Delta Investing In Baggage Finder
Delta Air Lines will invest up to $25 million in a new system to track lost luggage using radio frequencies, becoming the first airline to roll out technology nationwide as others in the industry also explore such techniques to reduce costs, improve security and reduce traveler aggravation over lost baggage.
Delta mishandles less than 1 million of the 80 million pieces of luggage it transports annually, but locating those bags and returning them to their owners costs the company $100 million annually, airline spokesperson Reid Davis said. By 2007, Delta plans to embed a Radio Frequency Identification code in a tag on every bag it flies within the United States so fewer bags are lost and those that are mishandled can be located instantly.
RFID technology widely is used to track packages, allows commuters to breeze through tollbooths with just an E-ZPass sticker in their car windows, safeguards hospital blood supplies and even track herds of livestock. It works by embedding a code into a tag or a transponder that is read wirelessly, often by a handheld computer.

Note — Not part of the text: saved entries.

Lemma toggling_twice_restores_the_microphone_witness :
  capturing (demoCapturing part_000) = true
  /\ isMicOn (fst (toggleMic part_000
                     (fst (toggleMic part_000 (demoCapturing part_000) 1)) 2))
     = isMicOn (demoCapturing part_000)
  /\ mediaRecorder (fst (toggleMic part_000
                           (fst (toggleMic part_000 (demoCapturing part_000) 1)) 2))
     = Some {| state := recording; onstop := false |}.
Proof.
  assert (H : capturing (demoCapturing part_000) = true) by (vm_compute; reflexivity).
  split; [exact H |].
  destruct (toggling_twice_restores_the_microphone part_000 (demoCapturing part_000)
              1 2 H) as [_ [Hflag [_ Hrec]]].
  split; [exact Hflag |].
  apply (Hrec {| state := recording; onstop := false |}).
  - vm_compute. reflexivity.
  - vm_compute. reflexivity.
Defined.

Lemma flipMic_nothing_to_flip (s : VoiceChat) :
  mediaRecorder s = None ->
  (audioStream s = None
   \/ exists stream, audioStream s = Some stream /\ getAudioTracks stream = []) ->
  flipMic s = (s, []).
Proof.
  intros Hr Hs. unfold flipMic. rewrite Hr.
  destruct Hs as [Hs | [stream [Hs Ht]]]; rewrite Hs; [reflexivity |].
  rewrite Ht. reflexivity.
Qed.

Lemma updateMicDisplay_current (bld : Build) (s : VoiceChat) :
  displayCurrent bld s -> updateMicDisplay bld s = s.
Proof.
  intros [Hb Hm]. destruct s. unfold updateMicDisplay. simpl in *.
  destruct bld; f_equal; symmetry; assumption.
Qed.

(** C10.  Without a recorder and without a stream that has an audio track,
    toggleMic() does not flip the microphone flag, yet it still notifies: the
    assigned toggle callback is called with a toggleMic notification that
    carries the unchanged flag.  The call changes no field of the session: it
    only refreshes the display of the flag, which leaves the whole instance
    as it was when the display was already current. *)
Theorem toggle_without_recorder_or_track (bld : Build) (s : VoiceChat) (wall : Z) :
  mediaRecorder s = None ->
  (audioStream s = None
   \/ exists stream, audioStream s = Some stream /\ getAudioTracks stream = []) ->
  let result := toggleMic bld s wall in
  isMicOn (fst result) = isMicOn s
  /\ snd result = fire (onToggle s) (toggleNotice wall (isMicOn s))
  /\ (onToggle s = true -> snd result = [Callback (toggleNotice wall (isMicOn s))])
  /\ event (toggleNotice wall (isMicOn s)) = "toggleMic"%string
  /\ micOn (toggleNotice wall (isMicOn s)) = Some (isMicOn s)
  /\ fst result = updateMicDisplay bld s
  /\ sameSession (fst result) s
  /\ (displayCurrent bld s -> fst result = s).
Proof.
  intros Hr Hs result. unfold result.
  rewrite toggleMic_unfold, (flipMic_nothing_to_flip s Hr Hs). simpl.
  repeat split.
  - intro H. rewrite H. reflexivity.
  - apply updateMicDisplay_current.
Qed.
(** * BookKeepCA: the ledger of [app.py]

    A shallow embedding of the session store ([DataManager]), of the balance
    and KPI computation of [dashboard_view], of the transaction and account
    forms, and of the ledger search box, followed by the properties of the
    specification that concern them.

    Modelling conventions.
    - Money is a Python [float], that is an IEEE-754 binary64 number: it is
      embedded as Rocq's primitive [float], whose [+], [-], [abs] and
      comparisons are the binary64 ones.
    - A Python [dict] keeps its keys in insertion order and the KPI sums
      depend on that order, so a dict is an association list with unique
      keys, updated in place.
    - [uuid.uuid4()] is a supply of fresh identifiers: a counter kept next
      to the store.  [datetime.datetime.now()] is an input of the operation
      that reads it.
    - A raised exception is a value of [result]. *)

From Stdlib Require Import List String Ascii Bool Arith Lia ZArith QArith.
From Stdlib Require Import Permutation.
From Stdlib Require Import Floats.PrimFloat Floats.SpecFloat Floats.FloatOps.
Import ListNotations.

Set Warnings "-inexact-float".

Close Scope Q_scope.
Local Open Scope nat_scope.
Local Open Scope string_scope.
Local Open Scope list_scope.

(** ** Exceptions *)

Inductive exn : Type :=
| KeyError.

Inductive result (A : Type) : Type :=
| Ok (a : A)
| Raise (e : exn).

Arguments Ok {A} a.
Arguments Raise {A} e.

Definition rbind {A B : Type} (r : result A) (k : A -> result B) : result B :=
  match r with
  | Ok a => k a
  | Raise e => Raise e
  end.

Notation "'try' x <- r 'in' k" := (rbind r (fun x => k))
  (at level 10, x name, r at level 100, k at level 200).

(** ** Insertion-ordered dictionaries *)

Class EqKey (K : Type) : Type := {
  key_eqb : K -> K -> bool;
  key_eqb_spec : forall a b : K, reflect (a = b) (key_eqb a b)
}.

#[export] Instance nat_EqKey : EqKey nat :=
  {| key_eqb := Nat.eqb; key_eqb_spec := Nat.eqb_spec |}.

#[export] Instance string_EqKey : EqKey string :=
  {| key_eqb := String.eqb; key_eqb_spec := String.eqb_spec |}.

Section Dict.
Context {K V : Type} `{EqKey K}.

Definition dict : Type := list (K * V).

(** [d[k]], [None] standing for the missing key. *)
Fixpoint dict_get (d : dict) (k : K) : option V :=
  match d with
  | [] => None
  | (k', v) :: d' => if key_eqb k' k then Some v else dict_get d' k
  end.

(** [d[k] = v]: a present key keeps its place, a new one goes last. *)
Fixpoint dict_set (d : dict) (k : K) (v : V) : dict :=
  match d with
  | [] => [(k, v)]
  | (k', v') :: d' =>
      if key_eqb k' k then (k', v) :: d' else (k', v') :: dict_set d' k v
  end.

Definition dict_keys (d : dict) : list K := map fst d.

Definition dict_items (d : dict) : list (K * V) := d.
(** * Extractor-hood firmware (afzuigkap.ino): shallow embedding and properties

    The sketch is a single control loop over global variables and the
    Arduino pin API.  The embedding keeps the globals in a record, records
    every pin operation the firmware issues in a log, and runs the sketch's
    functions in a small state-and-error monad; an array access outside its
    bounds (undefined behaviour in the source) is the error. *)

From Stdlib Require Import ZArith List Bool Lia.
From stdpp Require Import base tactics option list vector.
Import ListNotations.
Open Scope Z_scope.

(** ** Arduino core vocabulary *)

Definition LOW : Z := 0.
Definition HIGH : Z := 1.

Inductive PinMode := INPUT | OUTPUT | INPUT_PULLUP.

(** The analog pin names [A1] .. [A7] are macros of the board's core, which
    is not part of the sketch: they are parameters of the development. *)
Class AnalogPins := {
  A1 : Z; A2 : Z; A3 : Z; A4 : Z; A5 : Z; A7 : Z
}.

(** The numbering of the ATmega328 boards (A0 = 14 .. A7 = 21), used to
    instantiate the parameters on concrete inputs. *)
Definition atmega328_pins : AnalogPins :=
  {| A1 := 15; A2 := 16; A3 := 17; A4 := 18; A5 := 19; A7 := 21 |}.

(** Pin operations issued by the firmware. *)
Inductive HwOp :=
| OpPinMode (pin : Z) (m : PinMode)
| OpDigitalWrite (pin : Z) (val : Z)
| OpDelayMicroseconds (us : Z).

(** The C conversions the sketch relies on: [bool] to [int], and [!] on an
    [int]. *)
Definition int_of_bool (b : bool) : Z := if b then 1 else 0.
Definition lnot (x : Z) : Z := if x =? 0 then 1 else 0.

(** [unsigned long] is 32 bits wide on the Arduino targets; subtraction
    wraps around. *)
Definition ulong_modulus : Z := 2 ^ 32.
Definition ulong_sub (a b : Z) : Z := (a - b) mod ulong_modulus.

(** ** Global variables

    An [int] is modelled by an unbounded integer with exact arithmetic: the
    samples are analog readings (0 .. 1023), the blink counter stays below
    31 and the fan state within 0 .. 4, so no [int] operation of the sketch
    comes near the limits of even a 16-bit [int]. *)

Definition blCount : nat := 5.

Record Globals := mkGlobals {
  statusLedStates : vec Z blCount;
  bCurrVals : vec Z blCount;
  bPrevVals : vec Z blCount;
  lightState : bool;
  fanState : Z;
  espLightTogglePrev : Z;
  espLightToggleCurr : Z;
  millisPrev : Z;
  counter : Z
}.

(** The firmware's world: its globals and the pin operations issued so far,
    newest first. *)
Record World := mkWorld {
  vars : Globals;
  hw : list HwOp
}.

Definition set_statusLedStates (v : vec Z blCount) (g : Globals) : Globals :=
  mkGlobals v (bCurrVals g) (bPrevVals g) (lightState g) (fanState g)
    (espLightTogglePrev g) (espLightToggleCurr g) (millisPrev g) (counter g).
Definition set_bCurrVals (v : vec Z blCount) (g : Globals) : Globals :=
  mkGlobals (statusLedStates g) v (bPrevVals g) (lightState g) (fanState g)
    (espLightTogglePrev g) (espLightToggleCurr g) (millisPrev g) (counter g).
Definition set_bPrevVals (v : vec Z blCount) (g : Globals) : Globals :=
  mkGlobals (statusLedStates g) (bCurrVals g) v (lightState g) (fanState g)
    (espLightTogglePrev g) (espLightToggleCurr g) (millisPrev g) (counter g).
Definition set_lightState (b : bool) (g : Globals) : Globals :=
  mkGlobals (statusLedStates g) (bCurrVals g) (bPrevVals g) b (fanState g)
    (espLightTogglePrev g) (espLightToggleCurr g) (millisPrev g) (counter g).
Definition set_fanState (x : Z) (g : Globals) : Globals :=
  mkGlobals (statusLedStates g) (bCurrVals g) (bPrevVals g) (lightState g) x
    (espLightTogglePrev g) (espLightToggleCurr g) (millisPrev g) (counter g).
Definition set_espLightTogglePrev (x : Z) (g : Globals) : Globals :=
  mkGlobals (statusLedStates g) (bCurrVals g) (bPrevVals g) (lightState g)
    (fanState g) x (espLightToggleCurr g) (millisPrev g) (counter g).
Definition set_espLightToggleCurr (x : Z) (g : Globals) : Globals :=
  mkGlobals (statusLedStates g) (bCurrVals g) (bPrevVals g) (lightState g)
    (fanState g) (espLightTogglePrev g) x (millisPrev g) (counter g).
Definition set_millisPrev (x : Z) (g : Globals) : Globals :=
  mkGlobals (statusLedStates g) (bCurrVals g) (bPrevVals g) (lightState g)
    (fanState g) (espLightTogglePrev g) (espLightToggleCurr g) x (counter g).
Definition set_counter (x : Z) (g : Globals) : Globals :=
  mkGlobals (statusLedStates g) (bCurrVals g) (bPrevVals g) (lightState g)
    (fanState g) (espLightTogglePrev g) (espLightToggleCurr g) (millisPrev g) x.

(** The globals as the initialisers leave them (arrays without an
    initialiser are zeroed). *)
Definition boot_globals : Globals :=
  {| statusLedStates := [# HIGH; HIGH; HIGH; HIGH; HIGH];
     bCurrVals := [# 0; 0; 0; 0; 0];
     bPrevVals := [# 0; 0; 0; 0; 0];
     lightState := false;
     fanState := 0;
     espLightTogglePrev := 0;
     espLightToggleCurr := 0;
     millisPrev := 0;
     counter := 0 |}.

Definition boot : World := {| vars := boot_globals; hw := [] |}.

(** ** Arrays indexed by a C [int] *)

(** A constant table: [None] outside its bounds. *)
Definition nth_Z {A : Type} (l : list A) (i : Z) : option A :=
  match i with
  | Z.neg _ => None
  | _ => l !! Z.to_nat i
  end.

(** An index into one of the [blCount]-element arrays. *)
Definition bl_index (i : Z) : option (fin blCount) :=
  match i with
  | 0 => Some 0%fin
  | 1 => Some 1%fin
  | 2 => Some 2%fin
  | 3 => Some 3%fin
  | 4 => Some 4%fin
  | _ => None
  end.

Definition arr_get (a : vec Z blCount) (i : Z) : option Z :=
  match bl_index i with
  | Some k => Some (a !!! k)
  | None => None
  end.

Definition arr_set (a : vec Z blCount) (i : Z) (x : Z) : option (vec Z blCount) :=
  match bl_index i with
  | Some k => Some (vinsert k x a)
  | None => None
  end.

(** ** The firmware monad: state over [World], failing on an out-of-bounds
    access *)

Definition Fw (A : Type) : Type := World -> option (A * World).

Definition ret {A : Type} (a : A) : Fw A := fun w => Some (a, w).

"We are using this technology to improve customer service," Davis, said, adding it will take the airline two years to roll out the technology throughout its domestic mainline system. The airline also saves money by reducing the amount of manual intervention dealing with lost, damaged and delayed bags and returning them to travelers, he said.
The airline industry sees the technology as an opportunity to more accurately ensure bags fly on the same aircraft as their owners, which will help meet federal anti-terrorism requirements that all passenger bags be screened before being loaded onto airplanes, and help curtail the nearly 200,000 cases of mishandled baggage on U.S. airlines every month.

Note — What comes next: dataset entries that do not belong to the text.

(** * Water-level pump controller (main.py): shallow embedding and properties

    The controller is one MicroPython script: module-level variables, a
    display routine and an endless polling loop.  The embedding keeps that
    shape:

    - the module-level variables and the output latch of the pump pin are
      the fields of [State];
    - everything one loop iteration reads from the outside (each call of
      [time.time()], the ADC sample) is a field of [TickIn], one field per
      call site, so that two clock readings of one iteration may differ;
    - everything an iteration does to the outside (console lines, pump pin
      commands, OLED calls, sleeps) is an [event], listed in program order;
    - a Python exception ends the iteration with [Raise].

    Numbers: Python floats and timestamps are modelled as exact rationals
    ([Q]); rounding of binary floating point is not modelled.  [pump_cycles]
    is a Python integer ([Z]). *)

From Stdlib Require Import QArith ZArith List String Bool Lia Lqa DecimalString.
From Stdlib Require HexadecimalString.
Import ListNotations.

Open Scope Q_scope.

(** ** Constants (main.py, lines 38-42) *)

Definition PUMP_RATE_LITRES_PER_MIN : Q := 6.4.
Definition MAX_PUMP_DURATION : Q := 10 * 60.
Definition REST_DURATION : Q := 60.
Definition MIN_RUN_TIME : Q := 10.
Definition PAUSE_BETWEEN_RUNS : Q := 10.

(** The literal threshold of line 127. *)
Definition LOW_VOLTAGE : Q := 2.1.

(** Python's [a < b] on numbers. *)
Definition Qlt_bool (a b : Q) : bool := negb (Qle_bool b a).

(** ** Sensor and pin reads (lines 44-52) *)

(** [read_voltage]: the raw 16-bit sample scaled to 0-3.3 V. *)
Definition read_voltage (raw_value : Z) : Q :=
  (inject_Z raw_value / 65535) * 3.3.

(** [read_pump_status]: the pin value rendered as text. *)
Definition read_pump_status (pin_value : bool) : string :=
  if pin_value then "ON"%string else "OFF"%string.

(** ** Number formatting: Python's [f"{x:.Nf}"] *)

Module Fmt.

(** Nearest integer, ties to the even neighbour. *)
Definition round_half_even (q : Q) : Z :=
  let n := Qnum q in
  let d := Zpos (Qden q) in
  let f := (n / d)%Z in
  let r := (n mod d)%Z in
  match (2 * r ?= d)%Z with
  | Lt => f
  | Gt => (f + 1)%Z
  | Eq => if Z.even f then f else (f + 1)%Z
  end.

Definition digit (n : Z) : string :=
  NilZero.string_of_uint (N.to_uint (Z.to_N (n mod 10))).

(** Exactly [k] decimal digits of [n], most significant first. *)
Fixpoint digits (k : nat) (n : Z) : string :=
  match k with
  | O => EmptyString
  | S k' => (digits k' (n / 10) ++ digit n)%string
  end.

Definition pow10 (k : nat) : Z := (10 ^ Z.of_nat k)%Z.

(** [f"{q:.kf}"]: sign, integer part, and [k] digits after the point, for
    the exact rational [q].  The code formats the binary float nearest to
    its quotient, which can fall on the other side of a decimal tie and
    loses digits beyond the float's precision. *)
Definition fixed (k : nat) (q : Q) : string :=
  let m := Z.abs (round_half_even (q * inject_Z (pow10 k))) in
  let sign := if (Qnum q <? 0)%Z then "-"%string else EmptyString in
  let ip := NilZero.string_of_uint (N.to_uint (Z.to_N (m / pow10 k))) in
  match k with
  | O => (sign ++ ip)%string
  | _ => (sign ++ ip ++ "." ++ digits k (m mod pow10 k))%string
  end.

(** [f"{n}"] for an integer. *)
Definition int (n : Z) : string := NilZero.string_of_int (Z.to_int n).

End Fmt.

(** ** Module-level state (lines 33, 54-62, 110) *)

Record State := mkState {
  litres_pumped : Q;
  pump_cycles : Z;
  pump_active_time : Q;
  pump_start_time : option Q;
  rest_start_time : option Q;
  is_resting : bool;
  last_pump_stop_time : option Q;
  start_time : Q;
  (** the global [voltage], unbound until the loop first assigns it *)
  voltage : option Q;
  (** the output latch of [pump_control] (GPIO 15), read by [.value()] *)
  pump_control : bool
}.

(** The state when the loop is entered: line 62 read the clock as [t0] and
    the pump pin's latch holds [pin]. *)
Definition boot (pin : bool) (t0 : Q) : State :=
  {| litres_pumped := 0;
     pump_cycles := 0;
     pump_active_time := 0;
     pump_start_time := None;
     rest_start_time := None;
     is_resting := false;
     last_pump_stop_time := None;
     start_time := t0;
     voltage := None;
     pump_control := pin |}.

(** Startup with the pump output off. *)
Definition init (t0 : Q) : State := boot false t0.

(** ** Environment of one loop iteration *)

Record TickIn := mkTickIn {
  t_loop : Q;   (** [time.time()] of line 98, [current_time] *)
  adc_raw : Z;  (** [adc.read_u16()] of line 46 *)
  t_est : Q;    (** [time.time()] of line 119 *)
  t_on : Q;     (** [time.time()] of line 133 *)
  t_off : Q;    (** [time.time()] of line 142 *)
  t_stop : Q;   (** [time.time()] of line 146 *)
  t_disp : Q    (** [time.time()] of line 75, inside [display_info] *)
}.
(** X21.  A dry run asks the exchange for positions and tickers and
    nothing else: whatever relation between exchange states is kept by
    those two queries is kept by [execute_signal] on a dry run, whatever
    the signal and whatever the outcome. *)
Theorem dry_run_only_queries {E : Type} {X : Exchange E}
    (R : E -> E -> Prop) (today : date) (now : datetime)
    (signal : TradeSignal) (portfolio_value : Q) (self : @OrderManager E) :
  (forall e, R e e) ->
  (forall a b c, R a b -> R b c -> R a c) ->
  (forall s e, R e (snd (get_positions s e))) ->
  (forall s e, R e (snd (get_ticker s e))) ->
  dry_run self = true ->
  R (exchange self)
    (exchange (snd (execute_signal today now signal portfolio_value self))).
Proof.
  intros Hrefl Htrans Hpos Htick Hdry.
  assert (Hclose : forall side (s : OrderManager),
             dry_run s = true ->
             R (exchange s)
               (exchange (snd (close_position now (ts_symbol signal) side
                                 s)))).
  { intros side s Hd. unfold close_position, on_exchange.
    pose proof (Hpos (Some (ts_symbol signal)) (exchange s)) as H1.
    destruct (get_positions (Some (ts_symbol signal)) (exchange s))
      as [[ps|e] e1]; cbn [snd] in H1; [|exact H1].
    destruct ps as [|position rest]; [exact H1|].
    destruct (match side with
              | Some s0 => negb (OrderSide.eqb (p_side position) s0)
              | None => false
              end); [exact H1|].
    cbn [dry_run set_exchange]. rewrite Hd.
    cbn [exchange set_exchange].
    pose proof (Htick (ts_symbol signal) e1) as H2.
    destruct (get_ticker (ts_symbol signal) e1) as [[ticker|e] e2];
      cbn [snd] in H2; [|exact (Htrans _ _ _ H1 H2)].
    rewrite simulate_order_run. cbn [snd exchange].
    exact (Htrans _ _ _ H1 H2). }
  unfold execute_signal.
  destruct (negb (is_actionable signal)); [apply Hrefl|].
  unfold on_exchange at 1.
  pose proof (Hpos None (exchange self)) as H1.
  destruct (get_positions None (exchange self)) as [[ps|e] e1];
    cbn [snd] in H1; [|exact H1].
  unfold on_risk at 1. cbn [risk_manager set_exchange].
  destruct (can_trade today now portfolio_value (Z.of_nat (length ps))
              (risk_manager self)) as [[allowed reason] r1].
  destruct allowed; cbn [negb]; [|exact H1].
  unfold on_exchange at 1. cbn [exchange set_risk_manager set_exchange].
  pose proof (Htick (ts_symbol signal) e1) as H2.
  destruct (get_ticker (ts_symbol signal) e1) as [[ticker|e] e2];
    cbn [snd] in H2; [|exact (Htrans _ _ _ H1 H2)].
  unfold on_risk at 1.
  cbn [risk_manager set_exchange set_risk_manager].
  destruct (calculate_position_size signal portfolio_value
              (dict_get ticker "last" (ts_price signal)) r1)
    as [[quantity|e] r2]; [|exact (Htrans _ _ _ H1 H2)].
  destruct (Qleb quantity 0); [exact (Htrans _ _ _ H1 H2)|].
  assert (H12 : R (exchange self) e2) by exact (Htrans _ _ _ H1 H2).
  set (s2 := set_risk_manager r2
               (set_exchange e2
                  (set_risk_manager r1 (set_exchange e1 self)))).
  assert (Hd2 : dry_run s2 = true) by exact Hdry.
  assert (He2 : exchange s2 = e2) by reflexivity.
  destruct (ts_signal signal).
  - unfold enter. rewrite Hd2. rewrite simulate_order_run.
    cbn [snd exchange]. rewrite He2. exact H12.
  - unfold enter. rewrite Hd2. rewrite simulate_order_run.
    cbn [snd exchange]. rewrite He2. exact H12.
  - cbn [snd]. rewrite He2. exact H12.
  - apply (Htrans _ e2); [exact H12|]. rewrite <- He2.
    apply Hclose. exact Hd2.
  - apply (Htrans _ e2); [exact H12|]. rewrite <- He2.
    apply Hclose. exact Hd2.
Qed.

Lemma dry_run_only_queries_witness :
  Demo.orders (exchange demo_manager) =
  Demo.orders
    (exchange
       (snd (execute_signal 0%Z 0%Z sample_signal 1000
               (mkOrderManager (exchange demo_manager)
                  (risk_manager demo_manager) true [] 0)))).
Proof.
  apply (dry_run_only_queries
           (fun a b => Demo.orders a = Demo.orders b) 0%Z 0%Z sample_signal
           1000
           (mkOrderManager (exchange demo_manager)
              (risk_manager demo_manager) true [] 0)).
  - reflexivity.
  - intros a b c Hab Hbc. rewrite Hab. exact Hbc.
  - intros s e. reflexivity.
  - intros s e. reflexivity.
  - reflexivity.
Defined.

"RFID should lead to a dramatic reduction in lost baggage and enhance security by facilitating passenger bag matching," according to the Air Transport Association, the trade association representing U.S. airlines.

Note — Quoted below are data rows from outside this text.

(** C10. Cleaning never returns an empty table: when [clean_ohlcv_data]
    returns a table, the table has at least one row (and columns), so
    [df.empty] is False for it. *)
Theorem never_an_empty_table df t w l' w' :
  clean_ohlcv_data df t w = (Normal (Some l'), w') →
  ∃ out, heap w' !! l' = Some out ∧ rows out ≠ [] ∧ df_empty out = false.
Proof.
  intros Hrun. destruct df as [l|].
  2:{ by destruct w. }
  destruct (heap w !! l) as [d|] eqn:Hl.
  2:{ unfold clean_ohlcv_data, mbind, Py_bind, deref in Hrun.
      by rewrite Hl in Hrun. }
  destruct (clean_returns_table _ _ _ _ _ _ Hl Hrun) as (_ & Hout & _ & Hk & _).
  exists (cleaned t d). split; [done|].
  assert (Hr : rows (cleaned t d) ≠ []).
  { intros Hr. apply Hk. apply (f_equal (fmap snd)) in Hr.
    rewrite rows_cleaned in Hr. by destruct (kept d). }
  split; [done|]. unfold df_empty. by destruct (rows (cleaned t d)).
Qed.

End cleaner_theorems.

Section cleaner_examples.
Import Python Pandas CleanerSpec DataCleaner Examples.



(** The scenario of the specification: the row of 2024-01-01, whose close
    does not parse, is dropped; the row of 2024-01-02 is the one row of
    the table. *)
Example raw_run :
  clean_ohlcv_data (Some 1%positive) "TST" w_raw
  = (Normal (Some 3%positive), w_raw')
  ∧ stdout w_raw'
    = [CleanerCleaning "TST" 2; CleanerDropped "TST" 1;
       CleanerFinished "TST" 1]
  ∧ (dates <$> heap w_raw' !! 3%positive) = Some [VDate jan2].
Proof.
  split; [vm_compute; reflexivity|].
  split; vm_compute; reflexivity.
Qed.






Lemma never_an_empty_table_witness :
  clean_ohlcv_data (Some 1%positive) "TST" w_raw = (Normal (Some 3%positive), w_raw')
  ∧ ∃ out, heap w_raw' !! 3%positive = Some out ∧ rows out ≠ []
           ∧ df_empty out = false.
Proof.
  split; [vm_compute; reflexivity|].
  apply (never_an_empty_table (Some 1%positive) "TST" w_raw 3%positive w_raw').
  vm_compute; reflexivity.
Defined.

End cleaner_examples.

(** * The indicator *)

Section indicators.
Import Python Indicators Examples.

Lemma length_omap_id {A} (l : list (option A)) :
  (length (omap id l) ≤ length l)%nat.
Proof. induction l as [|[x|] l IH]; cbn; lia. Qed.



Lemma rolling_mean_lookup w m s i :
  (snd <$> rolling_mean w m s) !! i =
  (λ _, let obs := omap id (drop (S i - w) (take (S i) (snd <$> s))) in
        if bool_decide (m ≤ length obs)%nat then Some (mean obs) else None)
    <$> s !! i.
Proof.
  unfold rolling_mean. rewrite list_lookup_fmap, list_lookup_imap.
  by destruct (s !! i).
Qed.

Lemma drop_take_window {A} (w i : nat) (l : list A) :
  (w ≤ S i)%nat →
  drop (S i - w) (take (S i) l) = take w (drop (S i - w) l).
Proof.
  intros Hw. rewrite take_drop_commute.
  by replace (S i - w + w)%nat with (S i) by lia.
Qed.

U.S. carriers reported 199,788 cases of mishandled baggage in May, or an average of 4.13 bags for every 1,000 passengers, according to the U.S. Department of Transportation. That was up from an average of 3.65 reports per 1,000 passengers during the same month one year ago. Delta performed better than the industry average, with 23,597 cases of mishandled bags while flying 7.4 million passengers in May, a rate of 3.19 incidents per 1,000 passengers, according to DOT. Still, Davis said, the airline believes RFID can further improve this performance and give it a competitive edge over its rivals. "We wouldn't be doing it otherwise," Davis said.
The rollout will expand Delta's related efforts to implement a wireless baggage transfer system at its Cincinnati hub and to use wireless technology in Atlanta to make it easier to dispatch the personnel who are responsible for bags. It also represents a significant expansion of the usage of RFID technolgy. Rival Northwest Airlines deployed the technology at Seattle Tacoma International Airport, while Las Vegas McCarran International Airport hosted an airportwide implementation of the technology, funded, in part, by a grant from the U.S. Department of Homeland Security.
Preliminary results at McCarran showed RFID accurately routed 99.7 percent of bags, compared with 89 percent correctly processed using optical scanning of bar codes on luggage tags.
While the airlines are focused on reducing customer complaints related to lost luggage and saving costs, the Transportation Security Administration sees an opportunity to use RFID technology to improve airline security. TSA in the past year has distributed more than $8 million in grants to more than one dozen airports, such as Salt Lake City, which received $924,000 to purchase and deploy a Web-based RFID system to track the location of mobile resources, such as baggage carts and other vehicles near and around aircraft.
SCS Corp., a San Diego-based company, recently installed RFID technology to help screen baggage at San Francisco International Airport's new international terminal. The technology allows the security workers automatically to identify and reroute baggage that is selected for advanced security screening.
"This technology offers the aviation industry many proven benefits, with the ultimate objective being continued safety, airworthiness and operational efficiencies for commercial airplanes," said Kenneth Porad, RFID program leader for Boeing Commercial Airplanes.
Boeing and rival Airbus SAS sponsored a conference last week in Hong Kong to explore wider applications of the technology in the aviation industry, including tagging engine and airplane parts to streamline manufacturing.
For now, the industry leader appears to be Matrics Inc., a Rockville, Md.-based company that won contracts implementing the system tracking all checked passenger baggage in Las Vegas and more recently Hong Kong. The company also worked with Delta in preliminary tests. Piyush Sodha, Matrics chairman and CEO, said: "RFID is a cost-effective, scalable technology ideal for airline and airport applications across the world."